Entries taken from a collection
Lemma integer_not_special n : isnan (Z_to_double n) = false ∧ isinf (Z_to_double n) = false ∨ 2 ^ 53 ≤ Z.abs n.
Proof.
  destruct (decide (Z.abs n < 2 ^ 53)); [left|right; lia]. destruct n as [|p|p]; [done|..]; unfold Z_to_double, binary_normalize.
  all: destruct (binary_round_int false p) as (m & k & E & _); [lia|]; destruct (binary_round_int true p) as (m' & k' & E' & _); [lia|].
  all: by rewrite ?E, ?E'.
Qed.

Lemma number_text_Z n : Z.abs n < 10 ^ 15 → number_text (Z_to_double n) = show_Z n.
Proof.
  intros Hn. destruct (integer_not_special n) as [[Hnan Hinf]|]; [|lia]. unfold number_text. rewrite Hnan, Hinf. cbn [orb].
  rewrite fmt_g_Z by done. unfold recovers. pose proof (strtod_show_Z n [] I) as Hs. rewrite app_nil_r in Hs. rewrite Hs.
  rewrite compare_double_refl by done. destruct (show_Z n) eqn:E; [|done]. exfalso. revert E. unfold show_Z, show_nat.
  assert (∀ z, 0 < z → dec_digits (num_digits z) z ≠ []) as Hd.
  { intros z Hz E%(f_equal length). rewrite length_dec_digits in E. destruct (num_digits_spec z Hz). simpl in E. lia. }
  destruct (Z.ltb_spec n 0); [done|]. destruct (Z.eqb_spec n 0); [done|]. apply Hd. lia.
Qed.

(** What [strtod] makes of the text of a number. *)
Definition reread (d : double) : double := (strtod (number_text d)).1.

Lemma reread_Z n : Z.abs n < 10 ^ 15 → reread (Z_to_double n) = Z_to_double n.
Proof. intros Hn. unfold reread. rewrite number_text_Z by done. pose proof (strtod_show_Z n [] I) as E. rewrite app_nil_r in E. by rewrite E. Qed.

Lemma number_text_decimal d : isnan d || isinf d = false →
  ∃ neg ip fp ex x, number_text d = decimal neg ip fp ex ∧ digits ip ∧ ip ≠ [] ∧ digits fp ∧ exponent_text ex x.
Proof. intros Hd. unfold number_text. rewrite Hd. case_match; apply fmt_g_decimal; done || lia. Qed.

(** A number printed with 15 digits is read back as one the printer takes for equal. *)
Lemma reread_15 d : isnan d || isinf d = false → recovers (fmt_g 15 d) d = true → compare_double (reread d) d = true.
Proof.
  intros Hd Hr. unfold reread, number_text. rewrite Hd, Hr. unfold recovers in Hr. destruct (strtod (fmt_g 15 d)) as [t k].
  by apply andb_true_iff in Hr as [_ Hr].
Qed.

(** With 17 digits it is read back exactly, so the printer takes every finite number for equal
    to what is read back. *)
Lemma reread_17 d : valid_binary PREC EMAX d = true → isnan d || isinf d = false → recovers (fmt_g 15 d) d = false → reread d = d.
Proof. intros Hv Hd Hr. unfold reread, number_text. rewrite Hd, Hr. by apply strtod_fmt_g_17. Qed.

Lemma reread_close d : valid_binary PREC EMAX d = true → isnan d || isinf d = false → compare_double (reread d) d = true.
Proof.
  intros Hv Hd. destruct (recovers (fmt_g 15 d) d) eqn:Hr; [by apply reread_15|]. rewrite reread_17 by done.
  apply orb_false_iff in Hd as [Hn Hi]. by apply compare_double_refl.
Qed.

Lemma digit_number c : is_digit c = true → number_char c = true.
Proof. intros Hc. unfold number_char. by rewrite Hc. Qed.

Lemma digits_number s : digits s → Forall (λ c, number_char c = true) s.
Proof. intros Hs. eapply Forall_impl; [exact Hs|]. exact digit_number. Qed.

Lemma decimal_chars neg ip fp ex x : digits ip → ip ≠ [] → digits fp → exponent_text ex x →
  Forall (λ c, number_char c = true) (decimal neg ip fp ex) ∧ ∃ c t, decimal neg ip fp ex = c :: t ∧ (c =? 45) || is_digit c = true.
Proof.
  intros Hip Hne Hfp Hex. split.
  - unfold decimal. rewrite !Forall_app. split_and!; [destruct neg; by repeat constructor|by apply digits_number|destruct fp; [done|by constructor; [|apply digits_number]]|].
    destruct Hex as [[-> _]| ->]; [done|]. unfold show_exp. constructor; [done|]. constructor; [by destruct (x <? 0)|].
    apply Forall_app. split; [case_match; by repeat constructor|]. apply digits_number, show_nat_is_digits. lia.
  - unfold decimal. destruct neg; [by eexists 45, _|]. destruct ip as [|c ip]; [done|]. apply Forall_cons in Hip as [Hc _]. eexists c, _. split; [done|]. by rewrite Hc, orb_true_r.
Qed.

Lemma number_text_reads d : isnan d || isinf d = false →
  strtod (number_text d) = (reread d, length (number_text d)) ∧ Forall (λ c, number_char c = true) (number_text d) ∧
  ∃ c t, number_text d = c :: t ∧ (c =? 45) || is_digit c = true.
Proof.
  intros Hd. destruct (number_text_decimal d Hd) as (neg & ip & fp & ex & x & E & Hip & Hne & Hfp & Hex). unfold reread. rewrite E.
  split; [by rewrite (strtod_decimal neg ip fp ex x)|by eapply decimal_chars].
Qed.

Lemma number_first c : (c =? 45) || is_digit c = true → c = 45 ∨ 48 ≤ c ≤ 57.
Proof. intros [->%Z.eqb_eq|Hc]%orb_true_iff; [by left|]. unfold is_digit in Hc. apply andb_true_iff in Hc. rewrite !Z.leb_le in Hc. lia. Qed.

(** ** The text ahead of a position *)
Section roundtrip.
Context `{CJsonHOk}.
Implicit Types (b : parse_buffer).

Definition sees b (i : Z) (s : list Z) : Prop :=
  0 ≤ i ∧ i + Z.of_nat (length s) ≤ pb_length b ∧ s `prefix_of` drop (Z.to_nat i) (content b).

Lemma sees_app b i s1 s2 : sees b i (s1 ++ s2) → sees b i s1 ∧ sees b (i + Z.of_nat (length s1)) s2.
Proof.
  intros (Hi & Hl & z & Hz). rewrite length_app in Hl. split.
  - split; [done|]. split; [lia|]. exists (s2 ++ z). by rewrite Hz, app_assoc.
  - split; [lia|]. split; [lia|]. exists z.
    replace (Z.to_nat (i + Z.of_nat (length s1))) with (Z.to_nat i + length s1)%nat by lia.
    rewrite <- drop_drop, Hz, <- app_assoc, drop_app_ge, Nat.sub_diag by lia. done.
Qed.

Lemma sees_load b i c s : sees b i (c :: s) → blk_load (content b) i = Ok c ∧ i < pb_length b.
Proof.
  intros (Hi & Hl & z & Hz). cbn [length] in Hl. split; [|lia]. apply blk_load_Ok; [done|].
  rewrite <- (Nat.add_0_r (Z.to_nat i)), <- lookup_drop, Hz. done.
Qed.

Lemma sees_cons b i c s : sees b i (c :: s) → sees b (i + 1) s.
Proof. intros Hs. change (c :: s) with ([c] ++ s) in Hs. apply sees_app in Hs as [_ Hs]. done. Qed.

Lemma sees_read b i s : sees b i s → s ≠ [] → memread (content b) i (Z.of_nat (length s)) = Ok s.
Proof.
  intros (Hi & Hl & z & Hz) Hs. assert (length s + length z = length (content b) - Z.to_nat i)%nat as Hlen.
  { rewrite <- length_drop, Hz, length_app. done. }
  assert (0 < length s)%nat by (destruct s; [done|simpl; lia]).
  rewrite memread_Ok by lia. by rewrite Hz, Nat2Z.id, take_app_le, firstn_all by done.
Qed.

(** The bytes behind a position decide a comparison with a literal. *)
Lemma reads_literal_false b c s l lit : sees b (offset b) (c :: s) → c ≠ l → pb_length b ≤ Z.of_nat (length (content b)) →
  reads_literal b (l :: lit) = Ok false.
Proof.
  intros Hs Hne Hlen. unfold reads_literal, can_read, literal_at. case_match eqn:E; [|done].
  apply Z.leb_le in E. destruct Hs as (Hi & _ & z & Hz). rewrite memread_Ok, ok_bind by lia. f_equal.
  apply bool_decide_eq_false_2. rewrite Hz, Nat2Z.id. cbn [length take app]. congruence.
Qed.

Lemma reads_literal_true b lit : sees b (offset b) lit → lit ≠ [] → reads_literal b lit = Ok true.
Proof.
  intros Hs Hne. unfold reads_literal, can_read, literal_at. pose proof Hs as (Hi & Hl & Hz).
  rewrite (proj2 (Z.leb_le _ _) Hl). rewrite (sees_read b _ lit), ok_bind by done. by rewrite bool_decide_eq_true_2.
Qed.

(** A successful step over [n] bytes. *)
Definition moved b b' (n : Z) : Prop :=
  content b' = content b ∧ pb_length b' = pb_length b ∧ depth b' = depth b ∧ offset b' = offset b + n.

Lemma moved_trans b1 b2 b3 n m : moved b1 b2 n → moved b2 b3 m → moved b1 b3 (n + m).
Proof. intros (? & ? & ? & ?) (? & ? & ? & ?). unfold moved. split_and!; congruence || lia. Qed.

Lemma moved_sees b b' n i s : moved b b' n → sees b' i s ↔ sees b i s.
Proof. intros (Hc & Hl & _). unfold sees. by rewrite Hc, Hl. Qed.

Lemma moved_offset b n : moved b (set_offset (offset b + n) b) n.
Proof. done. Qed.

(** ** Whitespace *)
Definition blank (s : list Z) : Prop := Forall (λ c, c ≤ 32) s.

Lemma skip_loop_blank ws : ∀ b c s fuel, blank ws → 32 < c → sees b (offset b) (ws ++ c :: s) → (length ws < fuel)%nat →
  skip_loop fuel b = Ok (set_offset (offset b + Z.of_nat (length ws)) b).
Proof.
  induction ws as [|w ws IH]; intros b c s fuel Hws Hc Hs Hf; (destruct fuel as [|fuel]; [simpl in Hf; lia|]); cbn [skip_loop app] in *;
    unfold can_access_at_index, buffer_at; rewrite Z.add_0_r; pose proof (sees_load _ _ _ _ Hs) as [Hld Hlt];
    rewrite (proj2 (Z.ltb_lt _ _) Hlt), Hld, ok_bind.
  - destruct (Z.leb_spec c 32); [lia|]. f_equal. destruct b; cbn. unfold set_offset. f_equal; cbn. lia.
  - inversion Hws; subst. destruct (Z.leb_spec w 32); [|lia]. rewrite (IH _ c s); [|done|done| |simpl in Hf; lia].
    + f_equal. unfold set_offset. cbn [length offset content pb_length depth allocs]. f_equal. lia.
    + cbn [set_offset offset]. by apply sees_cons in Hs.
Qed.

Lemma skip_ws_blank ws b c s : blank ws → 32 < c → sees b (offset b) (ws ++ c :: s) →
  buffer_skip_whitespace b = Ok (set_offset (offset b + Z.of_nat (length ws)) b).
Proof.
  intros Hws Hc Hs. pose proof Hs as (Ho & Hl & _). rewrite length_app in Hl. cbn [length] in Hl.
  unfold buffer_skip_whitespace, can_access_at_index. rewrite Z.add_0_r.
  destruct (Z.ltb_spec (offset b) (pb_length b)); [|lia]. cbn [negb].
  rewrite (skip_loop_blank ws b c s), ok_bind by (done || unfold text_fuel; lia).
  cbn [set_offset offset pb_length]. destruct (Z.eqb_spec (offset b + Z.of_nat (length ws)) (pb_length b)); [lia|done].
Qed.

(** No whitespace ahead. *)
Lemma skip_ws_none b c s : 32 < c → sees b (offset b) (c :: s) → buffer_skip_whitespace b = Ok b.
Proof.
  intros Hc Hs. rewrite (skip_ws_blank [] b c s) by (done || by constructor). cbn [length]. rewrite Z.add_0_r. by destruct b.
Qed.

Lemma accessible_is_sees b c s x : sees b (offset b) (c :: s) → accessible_is b x = Ok (c =? x).
Proof.
  intros Hs. unfold accessible_is, can_access_at_index, buffer_at. rewrite Z.add_0_r.
  apply sees_load in Hs as [-> Hlt]. rewrite (proj2 (Z.ltb_lt _ _) Hlt). done.
Qed.
(** ** Strings *)
Lemma hex_char_digit d : 0 ≤ d < 16 → hex_digit (hex_char d) = Some d ∧ hex_char d ≠ 34 ∧ hex_char d ≠ 92.
Proof.
  intros Hd. unfold hex_char, hex_digit. destruct (Z.ltb_spec d 10).
  - bool_case; cbn [andb]; try lia. split; [f_equal; lia|lia].
  - bool_case; cbn [andb]; try lia. split; [f_equal; lia|lia].
Qed.

(** The three forms of a printed character. *)
Lemma escape_shape c : 0 < c < 256 →
  (escape_text c = [c] ∧ c ≠ 34 ∧ c ≠ 92) ∨
  (∃ x, escape_text c = [92; x] ∧ x ≠ 117 ∧ simple_escape x = Some c) ∨
  (∃ h1 h2, escape_text c = [92; 117; 48; 48; h1; h2] ∧ hex_digit h1 = Some (c / 16) ∧ hex_digit h2 = Some (c mod 16) ∧
     c < 32 ∧ h1 ≠ 34 ∧ h1 ≠ 92 ∧ h2 ≠ 34 ∧ h2 ≠ 92).
Proof.
  intros Hc. unfold escape_text.
  destruct (Z.eqb_spec c 34); [subst; right; left; by exists 34|].
  destruct (Z.eqb_spec c 92); [subst; right; left; by exists 92|]. cbn [orb].
  destruct (Z.eqb_spec c 8); [subst; right; left; by exists 98|].
  destruct (Z.eqb_spec c 12); [subst; right; left; by exists 102|].
  destruct (Z.eqb_spec c 10); [subst; right; left; by exists 110|].
  destruct (Z.eqb_spec c 13); [subst; right; left; by exists 114|].
  destruct (Z.eqb_spec c 9); [subst; right; left; by exists 116|].
  destruct (Z.ltb_spec c 32); [|by left]. right; right.
  destruct (hex_char_digit (c / 16)) as (? & ? & ?); [split; [apply Z.div_pos; lia|apply Z.div_lt_upper_bound; lia]|].
  destruct (hex_char_digit (c mod 16)) as (? & ? & ?); [apply Z.mod_pos_bound; lia|].
  exists (hex_char (c / 16)), (hex_char (c mod 16)). split_and!; done.
Qed.

Definition escapes_in (s : list Z) : Z := foldr (λ c n, (if Nat.eqb (length (escape_text c)) 1 then 0 else 1) + n) 0 s.

Lemma escapes_in_le s : cstring s → 0 ≤ escapes_in s ∧
  Z.of_nat (length s) + escapes_in s ≤ Z.of_nat (length (flat_map escape_text s)).
Proof.
  induction 1 as [|c s Hc _ IH]; [done|]. cbn [escapes_in foldr flat_map length]. change (foldr _ 0 s) with (escapes_in s).
  rewrite length_app. destruct (escape_shape c Hc) as [(E & _)|[(x & E & _)|(h1 & h2 & E & _)]]; rewrite E; simpl; lia.
Qed.

(** One step of the search for the closing quote. *)
Lemma find_end_plain fuel b i k c s : sees b i (c :: s) → c ≠ 34 → c ≠ 92 →
  find_end (S fuel) b i k = find_end fuel b (i + 1) k.
Proof.
  intros Hs H34 H92. cbn [find_end]. apply sees_load in Hs as [-> Hlt]. rewrite (proj2 (Z.ltb_lt _ _) Hlt), ok_bind.
  by rewrite (proj2 (Z.eqb_neq _ _) H34), (proj2 (Z.eqb_neq _ _) H92).
Qed.

Lemma find_end_escape fuel b i k x s : sees b i (92 :: x :: s) →
  find_end (S fuel) b i k = find_end fuel b (i + 2) (k + 1).
Proof.
  intros Hs. cbn [find_end]. pose proof (sees_load _ _ _ _ (sees_cons _ _ _ _ Hs)) as [_ Hlt2].
  apply sees_load in Hs as [-> Hlt]. rewrite (proj2 (Z.ltb_lt _ _) Hlt), ok_bind. cbn [Z.eqb Pos.eqb].
  destruct (Z.leb_spec (pb_length b) (i + 1)); [lia|done].
Qed.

* _Task instructions_: Which lines of the records hold the string "change"? Copy each one.

* _Solution to the exercise_:
Proof. intros Hs. change (c :: s) with ([c] ++ s) in Hs. apply sees_app in Hs as [_ Hs]. done. Qed.
  induction 1 as [|c s Hc _ IH]; [done|]. cbn [escapes_in foldr flat_map length]. change (foldr _ 0 s) with (escapes_in s).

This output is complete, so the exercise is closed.